Why are people mentioning Willander/Lekkerimaki??? If you don't know other teams prospects outside their top 2 maybe don't propose hypothetical trades.
These type of players don't get traded.
Debrincat got Sebrango as an add on..
JT Miller got Mancini lol.
HFBoards doesn't even recognize normal patterns or how trade packages work in this league.
Fans proposing preposterous offers means nothing in real life. About as real as playing NHL on PlayStation.
Players within everything the Canucks have available are within the category of assets that typically get traded.
What matters is whether a team is buying a player or whether a team is selling a player.
If you’re going to incentivize somebody to give you something that they do not have to give you, you’re a buyer, then you’re possibly going to spend the type of assets you do not want to spend if that is what it takes to beat your peer to the same goal.
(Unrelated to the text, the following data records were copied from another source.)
Lemma folder_record_updates_in_place_witness :
  let st := snd (rebuild_tree [folder_record "Document/A" "A" (Some "true")]
                   RemoteTree_init) in
  let data := folder_record "Document/A" "B" None in
  let st' := snd (_create_update_node data st) in
  length (heap st') = length (heap st) /\
  attr st' 1 "entry_path" = attr st 1 "entry_path" /\
  attr st' 1 "entry_name" = VStr "B" /\
  attr st' 1 "is_new" = VBool false.
Proof.
  intros st data st'.
  pose proof (folder_record_updates_in_place data st "Document/A" (Some 0%nat)
                1%nat (Some "B") (Some "folder")
                (Some "6dd5f5a9-4136-4591-960a-c7f04d129f45")
                (Some "2018-10-06T07:38:12Z") None
                (Some "9d9eced8-18be-4b82-b9d3-5a9ebddfe8dc")
                (VDate (mk_datetime 2018 10 6 7 38 12))) as H.
  assert (H1 : lookup st (PyStr.rsplit1_head "/" "Document/A") = Ok (Some 0%nat))
    by (vm_compute; reflexivity).
  assert (H2 : lookup st "Document/A" = Ok (Some 1%nat))
    by (vm_compute; reflexivity).
  assert (H3 : (1 < length (heap st))%nat) by (vm_compute; lia).
  assert (H4 : parse_date (Some "2018-10-06T07:38:12Z")
               = Some (VDate (mk_datetime 2018 10 6 7 38 12)))
    by (vm_compute; reflexivity).
  specialize (H eq_refl eq_refl eq_refl eq_refl eq_refl eq_refl H4 eq_refl
                eq_refl H1 H2 H3).
  destruct H as (_ & _ & _ & _ & Hlen & _ & _ & _ & Hp & Hn & _ & _ & _ & Hw & _).
  split; [exact Hlen|]. split; [exact Hp|]. split; [exact Hn | exact Hw].
Defined.

Lemma create_document_run parent data st path name ty id created is_new
    author cur dtype rev size mime modified title total d m cp fs tp :
  data !! "entry_path" = Some path ->
  data !! "entry_name" = Some name ->
  data !! "entry_type" = Some ty ->
  data !! "entry_id" = Some id ->
  data !! "created_date" = Some created -> parse_date created = Some d ->
  data !! "is_new" = Some is_new ->
  data !! "author" = Some author ->
  data !! "current_page" = Some cur -> parse_int cur = Some cp ->
  data !! "document_type" = Some dtype ->
  data !! "file_revision" = Some rev ->
  data !! "file_size" = Some size -> parse_int size = Some fs ->
  data !! "mime_type" = Some mime ->
  data !! "modified_date" = Some modified -> parse_date modified = Some m ->
  data !! "title" = Some title ->
  data !! "total_page" = Some total -> parse_int total = Some tp ->
  create_document parent data st
  = (Ok tt,
     push (document_obj parent path name ty id d is_new author dtype rev mime
             m title cp fs tp) st).
Proof.
  intros. unfold create_document. read_items.
  unfold bind. rewrite DPDocumentNode_new_run, DPDocumentNode_init_last.
  cbv zeta.
  repeat match goal with H : parse_date _ = Some _ |- _ => rewrite H; clear H end.
  repeat match goal with H : parse_int _ = Some _ |- _ => rewrite H; clear H end.
  reflexivity.
Qed.

Lemma create_folder_run parent data st path name ty id created is_new pfid d :
  data !! "entry_path" = Some path ->
  data !! "entry_name" = Some name ->
  data !! "entry_type" = Some ty ->
  data !! "entry_id" = Some id ->
  data !! "created_date" = Some created -> parse_date created = Some d ->
  data !! "is_new" = Some is_new ->
  data !! "parent_folder_id" = Some pfid ->
  create_folder parent data st
  = (Ok tt,
     push (folder_obj parent path name ty id d is_new
             (get_or_None data "document_source") pfid) st).
Proof.
  intros. unfold create_folder. read_items.
  unfold bind. rewrite DPFolderNode_new_run, DPFolderNode_init_last.
  cbv zeta.
  repeat match goal with H : parse_date _ = Some _ |- _ => rewrite H; clear H end.
  reflexivity.
Qed.

(** X9.  A document record that has its fifteen fields, whose two dates
    are accepted and whose three numbers are integers or [null], gives one
    new [DPDocumentNode] at the end of the heap, whatever is at its path
    already: its parent is the node found at the parent path (none when
    nothing is found), and its attributes are exactly the fields of the
    record, the dates and numbers converted.  The [parent_folder_id] of the
    record is not kept. *)
Theorem document_record_builds_node
    (data : gmap string (option string)) (st : RemoteTree)
    (path : string) (parent : option nat)
    (name ty id created is_new author cur dtype rev size mime modified title
       total : option string) (d m cp fs tp : value) :
  data !! "entry_path" = Some (Some path) ->
  data !! "entry_name" = Some name ->
  data !! "entry_type" = Some ty ->
  str_is ty "folder" = false -> str_is ty "document" = true ->
  data !! "entry_id" = Some id ->
  data !! "created_date" = Some created -> parse_date created = Some d ->
  data !! "is_new" = Some is_new ->
  data !! "author" = Some author ->
  data !! "current_page" = Some cur -> parse_int cur = Some cp ->
  data !! "document_type" = Some dtype ->
  data !! "file_revision" = Some rev ->
  data !! "file_size" = Some size -> parse_int size = Some fs ->
  data !! "mime_type" = Some mime ->
  data !! "modified_date" = Some modified -> parse_date modified = Some m ->
  data !! "title" = Some title ->
  data !! "total_page" = Some total -> parse_int total = Some tp ->
  lookup st (PyStr.rsplit1_head "/" path) = Ok parent ->
  _create_update_node data st
  = (Ok tt,
     push (document_obj parent (Some path) name ty id d is_new author dtype
             rev mime m title cp fs tp) st).
Proof.
  intros Hpath Hn Ht Hf Hd. intros.
  rewrite _create_update_node_run, Hpath.
  match goal with H : lookup _ _ = _ |- _ => rewrite H end.
  rewrite Ht, Hf, Hd.
  apply (create_document_run parent data st (Some path) name ty id created
           is_new author cur dtype rev size mime modified title total);
    assumption.
Qed.

Lemma document_record_builds_node_witness :
  let st := snd (rebuild_tree [] RemoteTree_init) in
  let data := sample_document "Document/book.pdf" "book.pdf" in
  let st' := snd (_create_update_node data st) in
  fst (_create_update_node data st) = Ok tt /\
  length (heap st') = 2%nat /\
  parent_of (heap st') 1 = Some 0%nat /\
  attr st' 1 "file_size" = VInt 19093553 /\
  attr st' 1 "parent_folder_id" = VNone.
Proof.
  intros st data st'. subst st'.
  rewrite (document_record_builds_node data st "Document/book.pdf" (Some 0%nat)
             (Some "book.pdf") (Some "document")
             (Some "f1d09cac-1832-48b7-b060-4d39cbc0e582")
             (Some "2017-12-14T13:55:00Z") (Some "true") (Some "lsr") (Some "1")
             (Some "normal") (Some "05873ef2024a.1.0") (Some "19093553")
             (Some "application/pdf") (Some "2017-12-14T13:55:00Z")
             (Some "Print The Quantum Theory of Magnetism.tif") (Some "436")
             (VDate (mk_datetime 2017 12 14 13 55 0))
             (VDate (mk_datetime 2017 12 14 13 55 0))
             (VInt 1) (VInt 19093553) (VInt 436));
    try reflexivity.
  vm_compute. repeat split.
Defined.

(** X10.  A folder record at a path where no node is found gives one new
    [DPFolderNode] at the end of the heap, when it has the seven fields of
    a folder and its date is accepted: its parent is the node found at the
    parent path, and its attributes are exactly the fields of the record,
    with [document_source] read as [None] when the record has none. *)
Theorem folder_record_builds_node
    (data : gmap string (option string)) (st : RemoteTree)
    (path : string) (parent : option nat)
    (name ty id created is_new pfid : option string) (d : value) :
  data !! "entry_path" = Some (Some path) ->
  data !! "entry_name" = Some name ->
  data !! "entry_type" = Some ty -> str_is ty "folder" = true ->
  data !! "entry_id" = Some id ->
  data !! "created_date" = Some created -> parse_date created = Some d ->
  data !! "is_new" = Some is_new ->
  data !! "parent_folder_id" = Some pfid ->
  lookup st (PyStr.rsplit1_head "/" path) = Ok parent ->
  lookup st path = Ok None ->
  _create_update_node data st
  = (Ok tt,
     push (folder_obj parent (Some path) name ty id d is_new
             (get_or_None data "document_source") pfid) st).
Proof.
  intros Hpath Hn Ht Hf Hi Hc Hd Hw Hp Hlp Hl.
  rewrite _create_update_node_run, Hpath, Hlp, Ht, Hf, Hl.
  apply (create_folder_run parent data st (Some path) name ty id created
           is_new pfid); assumption.
Qed.

Lemma folder_record_builds_node_witness :
  let st := snd (rebuild_tree [] RemoteTree_init) in
  let data := delete "document_source" (folder_record "Document/A" "A" None) in
  let st' := snd (_create_update_node data st) in
  fst (_create_update_node data st) = Ok tt /\
  length (heap st') = 2%nat /\
  parent_of (heap st') 1 = Some 0%nat /\
  attr st' 1 "entry_name" = VStr "A" /\
  attr st' 1 "document_source" = VNone /\
  attr st' 1 "is_new" = VNone.
Proof.
  intros st data st'. subst st'.
  rewrite (folder_record_builds_node data st "Document/A" (Some 0%nat)
             (Some "A") (Some "folder")
             (Some "6dd5f5a9-4136-4591-960a-c7f04d129f45")
             (Some "2018-10-06T07:38:12Z") None
             (Some "9d9eced8-18be-4b82-b9d3-5a9ebddfe8dc")
             (VDate (mk_datetime 2018 10 6 7 38 12)));
    try reflexivity.
  vm_compute. repeat split.
Defined.

(* ===================================================================== *)
(** ** Lookups in the tree of a well-formed listing *)
(* ===================================================================== *)

(** The state after the rebuild of a well-formed listing. *)
Lemma rebuilt_root jsondata t :
  closed (heap t) ->
  forallb well_formed jsondata = true ->
  exists ts,
    snd (rebuild_tree jsondata t) = relocate (heap t) ts /\
    ts = snd (rebuild_loop jsondata (fresh_tree [])) /\
    root_inv 0 ts.
Proof.
  intros Hc Hwf.
  exists (snd (rebuild_loop jsondata (fresh_tree []))).
  split; [|split; [reflexivity | exact (built_root_inv jsondata Hwf)]].
  rewrite (rebuild_tree_relocate jsondata t Hc). reflexivity.
Qed.

(** The same, when no part of a path is ["None"]. *)
Lemma rebuilt_well_formed uniq jsondata t :
  closed (heap t) ->
  forallb well_formed jsondata = true ->
  forallb names_not_None jsondata = true ->
  (uniq -> documents_fresh [] jsondata = true) ->
  exists ts seen,
    snd (rebuild_tree jsondata t) = relocate (heap t) ts /\
    path_inv uniq seen 0 ts.
Proof.
  intros Hc Hwf Hplain Hfresh.
  destruct (built_path_inv uniq jsondata Hwf Hplain Hfresh) as (seen & Hi).
  exists (snd (rebuild_loop jsondata (fresh_tree []))), seen.
  split; [|exact Hi].
  rewrite (rebuild_tree_relocate jsondata t Hc). reflexivity.
Qed.

Lemma clean_path path segs :
  PyStr.split "/" path = "Document" :: segs ->
  path = PyStr.join ("Document" :: segs) /\
  Forall (fun x => no_slash x = true) segs.
Proof.
  intros Hsplit. split.
  - rewrite <- Hsplit. symmetry. apply join_split.
  - pose proof (split_no_slash path) as H. rewrite Hsplit in H.
    apply Forall_cons in H as [_ H]. exact H.
Qed.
Alternatively; if a team is in a position that they, more or less, have to move a player and are selling them, then they will receive what the market will bear and not one penny more.
To attempt to describe all scenarios or trades as falling under some common structure is absolute nonsense. Every market has a bid ask spread and the less liquid the market the larger the gap. Pro hockey athletes are an extremely illiquid market with tremendously large gaps between bids and asks.
Jt miller was sold. He didn’t return full value. It’s fine, but it’s true. It’s likely Vancouver will be buying a winger in the next 12 months. They will likely pay more than full value to do so. The tax of transactions is the bid ask spread; the baked in cost that exists based on the circumstances which are easy to simplify into just buying versus selling, but are much more nuanced due to the cba.
Every trade incident is some puzzle of leverage. To use a Miller trade as an example of how all prospects should work in trade proposals is really shallow and unfortunate. Giant publicized dispute aside…The best type of deals to use as examples are off-season deals whereby the cap has the least impact. Mid season deals have extremely limited buyer pools due to cap restrictions and therefore are poor representations of player value.